Metro station in Doha, Qatar

Al Wakra station (الوكرة) is the southern terminus of the Doha Metro's Red Line in the Qatari capital Doha. It serves Al Wakrah Municipality, namely Al Wakrah City and Al Wukair.

==History==
As part of the metro's Phase 1, the station was inaugurated on 8 May 2019, along with most other Red Line stations.

==Station details==
Among the station's facilities are a Masraf Al Rayyan ATM, a Qatar National Bank ATM, a prayer room, restrooms and a car park.

==MetroLink Bus==
MetroLink is the Doha Metro's free feeder bus network.

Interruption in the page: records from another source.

Lemma exec_LOCKTIME_keeps s : keeps (exec_CHECKLOCKTIMEVERIFY B checker s) (exec_CHECKLOCKTIMEVERIFY A checker s).
Proof using HAB.
  unfold exec_CHECKLOCKTIMEVERIFY. pose proof (flag_AB SCRIPT_VERIFY_CHECKLOCKTIMEVERIFY) as H. destruct (flag_on A _); [rewrite H by done|by intros []; intros].
  cbn [negb]. go.
Qed.
Lemma exec_SEQUENCE_keeps s : keeps (exec_CHECKSEQUENCEVERIFY B checker s) (exec_CHECKSEQUENCEVERIFY A checker s).
Proof using HAB.
  unfold exec_CHECKSEQUENCEVERIFY. pose proof (flag_AB SCRIPT_VERIFY_CHECKSEQUENCEVERIFY) as H. destruct (flag_on A _); [rewrite H by done|by intros []; intros].
  cbn [negb]. go.
Qed.
#[local] Hint Resolve exec_stack_keeps exec_unary_keeps exec_binary_keeps exec_WITHIN_keeps exec_SPLIT_keeps exec_NUM2BIN_keeps exec_CHECKSIG_keeps
  exec_CHECKDATASIG_keeps exec_CHECKMULTISIG_keeps exec_LOCKTIME_keeps exec_SEQUENCE_keeps : script.

Lemma on_stack_keeps fB fA m : (forall s, keeps (fB s) (fA s)) -> keeps (on_stack fB m) (on_stack fA m).
Proof. intros H. unfold on_stack. keeps_step; [apply H|apply keeps_refl]. Qed.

There are a total of five metrolinks servicing the station:

- M127, which serves Souq Al Wakrah.
- M128, which serves Al Wakrah South.
- M130, which serves Ezdan Village 4-7 (Al Wukair).
- M131, which serves Ezdan Village 3 and 8–11 Al Wukair.
- M132, which serves Al Wukair South.
- M133, which serves Ezdan Mall, Al Wakrah Hospital and Ezdan 18, 21, 22, 23, 24.
- M134, which serves Al Wakrah South and Al Wakrah Hospital.
- M135, which serves Ezdan Oasis

==Connections==
The station is served by bus routes 109, 119, and 129. However, the recent inauguration of Al Wakra bus depot has made some changes to the bus numbers which leave to and from the Al Wakra bus depot along with metrolink buses.